Да сколько же можно ему сегодня плачущих женщин утешать?
Но ведь это не кто-нибудь, это его красавица Нуала, самая уверенная в себе и жизнерадостная из всего их семейного экипажа, и вот она жмется к нему, совсем как раньше — раньше все они так делали. И он обнимает ее. В его руках она кажется бесплотной, почти невесомой. Вечно он забывает, какие они еще юные и невинные, его дети, какие маленькие и простодушные, какие еще по-ребячьи беззащитные, а потом сам думает — каким же надо быть ослом, чтобы про это забыть? От волос Нуалы исходит резкий химический запах кокоса, и Кевину даже делается не по себе: он хоть не ядовитый, этот ее шампунь? Он целует дочь в макушку — раз, другой.
— Боже мой, я сто лет за дверью простояла, — выдавливает Нуала сквозь судорожные всхлипы. Кевин ведет ее на кухню, достает какао и сахар и ставит молоко на плиту.
— Бедняжка, — говорит он. — Как же ты умудрилась дверь изнутри запереть?
— Это Эйдин!
Кевин хлопает ладонью по столешнице.
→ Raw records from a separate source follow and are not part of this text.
(** ** Draining *)

(** Every registered runner comes to an end that is not an interruption. *)
Definition settling (q : Queue) : Prop :=
  ∀ ty r work, q_runners q !! ty = Some r → t_status work = StatusRunning →
    Forall (λ s, t_status s = StatusRunning) (run_saves (r work)) ∧
    t_status (run_final (r work)) = StatusRunning ∧
    interrupted (run_end (r work)) = false.

Lemma saves_inv saves dst q left :
  Forall (λ s, t_status s = StatusRunning) saves →
  queue_inv (mkWorld q (Some dst) left) →
  let '(dst', q') := run_saves_on saves dst q in
  queue_inv (mkWorld q' (Some dst') left) ∧ waiting q' = waiting q ∧ q_runners q' = q_runners q.
Proof.
  unfold run_saves_on. revert dst q. induction saves as [|s saves IH]; intros dst q Hf Hinv; cbn; [done|].
  apply Forall_cons in Hf as [Hs Hf].
  specialize (IH _ (publish dst s q).2 Hf
    (inv_step _ _ Hinv (step_save (mkWorld q (Some dst) left) dst s _ _ eq_refl Hs
      (surjective_pairing _)))).
  cbn in IH. destruct (fold_left _ saves _) as [dst' q']. destruct IH as (? & -> & ->). done.
Qed.

Lemma execute_inv q id q1 started finished :
  settling q → queue_inv (mkWorld q None ∅) → next_task q = Some (id, q1) →
  queue_inv (mkWorld (execute id started finished q1) None ∅) ∧
  waiting (execute id started finished q1) = waiting q1 ∧
  q_runners (execute id started finished q1) = q_runners q.
Proof.
  intros Hset Hinv Hn. destruct (next_task_spec _ _ _ Hn) as (Hwait & Htasks & _ & _).
  assert (q_runners q1 = q_runners q) as Hrun1.
  { unfold next_task, nextResuming in Hn.
    destruct (q_resuming q); [destruct (q_pending q)|]; by simplify_eq/=. }
  destruct (inv_waiting _ Hinv id) as (u & Hu & Hs); [cbn; rewrite Hwait; left|]. cbn in Hu.
  rewrite <-Htasks in Hu. unfold execute, begin_execute. rewrite Hu.
  set (t := set_started started (set_status StatusRunning u)).
  set (q2 := persist t (with_tasks (<[id := t]>) q1)).
  assert (queue_inv (mkWorld q2 (Some t) ∅)) as Hinv2.
  { eapply (inv_begin (mkWorld q None ∅) id q1 started); [done|done|done|].
    unfold begin_execute. by rewrite Hu. }
  change (clone t) with t. assert (q_runners q2 = q_runners q) as Hrun2 by done.
  assert (waiting q2 = waiting q1) as Hw2 by done. clearbody q2. rewrite Hrun2.
  destruct (q_runners q !! t_type t) as [r|] eqn:Hr.
  - destruct (Hset _ _ t Hr eq_refl) as (Hsaves & Hfin & Hint).
    pose proof (saves_inv _ t q2 ∅ Hsaves Hinv2) as Hsv.
    destruct (run_saves_on (run_saves (r t)) t q2) as [dst q3]. destruct Hsv as (Hinv3 & Hw3 & Hr3).
    pose proof (inv_step _ _ Hinv3 (step_end (mkWorld q3 (Some dst) ∅) dst (run_final (r t))
      (run_end (r t)) finished _ _ eq_refl Hfin (surjective_pairing _))) as Hinv4.
    rewrite Hint in Hinv4. split; [exact Hinv4|]. unfold end_execute, finish, publish. cbn.
    case_match; cbn; split; try (rewrite <-Hw2, <-Hw3; done); congruence.
  - pose proof (inv_step _ _ Hinv2 (step_end (mkWorld q2 (Some t) ∅) t t
      (Returned (Some (mkGoErr false (internal_error ("no runner for task type " +:+ quoted (t_type t))) "")))
      finished _ _ eq_refl eq_refl (surjective_pairing _))) as Hinv4.
    cbn in Hinv4. unfold end_execute in Hinv4. cbn in Hinv4. rewrite internal_error_Some in *.
    cbn in Hinv4. split; [exact Hinv4|]. cbn. split; [by rewrite <-Hw2|done].
Qed.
Больно, между прочим.
— Она кинулась на меня с кочергой, — продолжает Нуала. — Хотела меня обжечь, правда.
— Черт возьми! Да что ж вы… — Он сжимает ее плечо. — А Киран где?
— У соседей.
Кевин вздыхает.
— А Эйдин где сейчас?
— Не знаю и знать не хочу.
Желание отомстить за пострадавшую дочь — ее же чуть было не обожгли, а потом выставили из дому на арктический мороз! — и немедленно схватить за шиворот обидчицу, сорвать зло за весь этот дурдом на своей умной, сложной, вечно несчастной девчонке охватывает Кевина с такой силой, что пол буквально уходит из-под ног. Он взлетает вверх по лестнице, перемахивая жилистыми ногами бегуна через две, а то и через три ступеньки враз, и бросается к двери Эйдин, куда вход строго воспрещен для всех Гогарти, пока не постучишь дурацким кодовым стуком и вежливо не попросишь разрешения.